[Stored data]
'''
Lemma cycle_with_speech_witness :
  Main.clipboard
    (snd (Main.cycle SessionManager.no_unicode_alnum
            (SessionManager.service_returns (u "Greeting Note"))
            TextProcessor.stub_stream SessionManager.rename_allowed
            (u "clean") false SessionManager.new_year_10_05 Main.demo_app))
  = [u " Hi there. "].
Proof.
  pose proof (cycle_with_speech SessionManager.no_unicode_alnum
    (SessionManager.service_returns (u "Greeting Note"))
    TextProcessor.stub_stream SessionManager.rename_allowed (u "clean") false
    Main.demo_app SessionManager.new_year_10_05 Recording.demo_engine
    Recording.demo_utterance [] (u "hi there")) as H.
  assert (Hp : Main.produced TextProcessor.stub_stream (u "clean") (u "hi there")
                 (Main.outside Main.demo_app) = inr (u " Hi there. "))
    by (vm_compute; reflexivity).
  rewrite Hp in H.
  destruct H as (_ & H & _).
  - reflexivity.
  - reflexivity.
  - vm_compute. reflexivity.
  - vm_compute. discriminate.
  - exact H.
Defined.

Lemma engine_failure_aborts_main_witness :
  fst (Main.main SessionManager.no_unicode_alnum
         (SessionManager.service_returns (u "Greeting Note"))
         TextProcessor.stub_stream SessionManager.rename_allowed (u "sessions")
         Recording.no_engine (u "clean") false false
         empty_world [Recording.demo_utterance] SessionManager.new_year_10am
         [SessionManager.new_year_10_05] SessionManager.new_year_10_05)
  = inl (OSError (u "no CUDA device")).
Proof.
  refine (proj1 (engine_failure_aborts_main SessionManager.no_unicode_alnum
    (SessionManager.service_returns (u "Greeting Note"))
    TextProcessor.stub_stream SessionManager.rename_allowed (u "sessions")
    Recording.no_engine (u "clean") false false
    empty_world [Recording.demo_utterance] SessionManager.new_year_10am
    [SessionManager.new_year_10_05] SessionManager.new_year_10_05 _ _)).
  reflexivity.
Defined.

Lemma raw_dictation_end_to_end_witness :
  Main.clipboard
    (snd (Main.main SessionManager.no_unicode_alnum
            (SessionManager.service_returns (u "Greeting Note"))
            TextProcessor.stub_stream SessionManager.rename_allowed (u "sessions")
            Main.engine_ok (u "raw") false false
            empty_world [Main.silence; Recording.demo_utterance]
            SessionManager.new_year_10am
            [SessionManager.new_year_10_05; SessionManager.new_year_10_05]
            SessionManager.new_year_10_05))
  = [u "hi there"].
Proof.
  etransitivity.
  - refine (proj1 (proj2 (raw_dictation_end_to_end SessionManager.no_unicode_alnum
      (SessionManager.service_returns (u "Greeting Note"))
      TextProcessor.stub_stream SessionManager.rename_allowed (u "sessions")
      Main.engine_ok (u "raw") false false
      empty_world [Main.silence; Recording.demo_utterance]
      SessionManager.new_year_10am
      [SessionManager.new_year_10_05; SessionManager.new_year_10_05]
      SessionManager.new_year_10_05 Recording.demo_engine _ _ _ _))).
    + reflexivity.
    + reflexivity.
    + reflexivity.
    + repeat constructor; eexists; reflexivity.
  - vm_compute. reflexivity.
Defined.

Lemma edit_known_mode_witness :
  DocumentEditor.edit EditFile.editor_service EditFile.notes (u "action_items")
    empty_world
  = (inr (u "- [ ] buy milk"),
     log_call (render DocumentEditor.EDIT_PROMPTS_action_items EditFile.notes)
       empty_world).
Proof.
  etransitivity.
  - apply (edit_known_mode EditFile.editor_service EditFile.notes
             (u "action_items") DocumentEditor.EDIT_PROMPTS_action_items
             empty_world).
    vm_compute. reflexivity.
  - vm_compute. reflexivity.
Defined.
'''
● ACTIVITY:
All the lines above must appear again in the answer, word for word.

● SOLVED EXERCISE:
Lemma cycle_with_speech_witness :
  Main.clipboard
    (snd (Main.cycle SessionManager.no_unicode_alnum
            (SessionManager.service_returns (u "Greeting Note"))
            TextProcessor.stub_stream SessionManager.rename_allowed
            (u "clean") false SessionManager.new_year_10_05 Main.demo_app))
  = [u " Hi there. "].
Proof.
  pose proof (cycle_with_speech SessionManager.no_unicode_alnum
    (SessionManager.service_returns (u "Greeting Note"))
    TextProcessor.stub_stream SessionManager.rename_allowed (u "clean") false
    Main.demo_app SessionManager.new_year_10_05 Recording.demo_engine
    Recording.demo_utterance [] (u "hi there")) as H.
  assert (Hp : Main.produced TextProcessor.stub_stream (u "clean") (u "hi there")
                 (Main.outside Main.demo_app) = inr (u " Hi there. "))
    by (vm_compute; reflexivity).
  rewrite Hp in H.
  destruct H as (_ & H & _).
  - reflexivity.
  - reflexivity.
  - vm_compute. reflexivity.
  - vm_compute. discriminate.
  - exact H.
Defined.

Lemma engine_failure_aborts_main_witness :
  fst (Main.main SessionManager.no_unicode_alnum
         (SessionManager.service_returns (u "Greeting Note"))
         TextProcessor.stub_stream SessionManager.rename_allowed (u "sessions")
         Recording.no_engine (u "clean") false false
         empty_world [Recording.demo_utterance] SessionManager.new_year_10am
         [SessionManager.new_year_10_05] SessionManager.new_year_10_05)
  = inl (OSError (u "no CUDA device")).
Proof.
  refine (proj1 (engine_failure_aborts_main SessionManager.no_unicode_alnum
    (SessionManager.service_returns (u "Greeting Note"))
    TextProcessor.stub_stream SessionManager.rename_allowed (u "sessions")
    Recording.no_engine (u "clean") false false
    empty_world [Recording.demo_utterance] SessionManager.new_year_10am
    [SessionManager.new_year_10_05] SessionManager.new_year_10_05 _ _)).
  reflexivity.
Defined.

Lemma raw_dictation_end_to_end_witness :
  Main.clipboard
    (snd (Main.main SessionManager.no_unicode_alnum
            (SessionManager.service_returns (u "Greeting Note"))
            TextProcessor.stub_stream SessionManager.rename_allowed (u "sessions")
            Main.engine_ok (u "raw") false false
            empty_world [Main.silence; Recording.demo_utterance]
            SessionManager.new_year_10am
            [SessionManager.new_year_10_05; SessionManager.new_year_10_05]
            SessionManager.new_year_10_05))
  = [u "hi there"].
Proof.
  etransitivity.
  - refine (proj1 (proj2 (raw_dictation_end_to_end SessionManager.no_unicode_alnum
      (SessionManager.service_returns (u "Greeting Note"))
      TextProcessor.stub_stream SessionManager.rename_allowed (u "sessions")
      Main.engine_ok (u "raw") false false
      empty_world [Main.silence; Recording.demo_utterance]
      SessionManager.new_year_10am
      [SessionManager.new_year_10_05; SessionManager.new_year_10_05]
      SessionManager.new_year_10_05 Recording.demo_engine _ _ _ _))).
    + reflexivity.
    + reflexivity.
    + reflexivity.
    + repeat constructor; eexists; reflexivity.
  - vm_compute. reflexivity.
Defined.

Lemma edit_known_mode_witness :
  DocumentEditor.edit EditFile.editor_service EditFile.notes (u "action_items")
    empty_world
  = (inr (u "- [ ] buy milk"),
     log_call (render DocumentEditor.EDIT_PROMPTS_action_items EditFile.notes)
       empty_world).
Proof.
  etransitivity.
  - apply (edit_known_mode EditFile.editor_service EditFile.notes
             (u "action_items") DocumentEditor.EDIT_PROMPTS_action_items
             empty_world).
    vm_compute. reflexivity.
  - vm_compute. reflexivity.
Defined.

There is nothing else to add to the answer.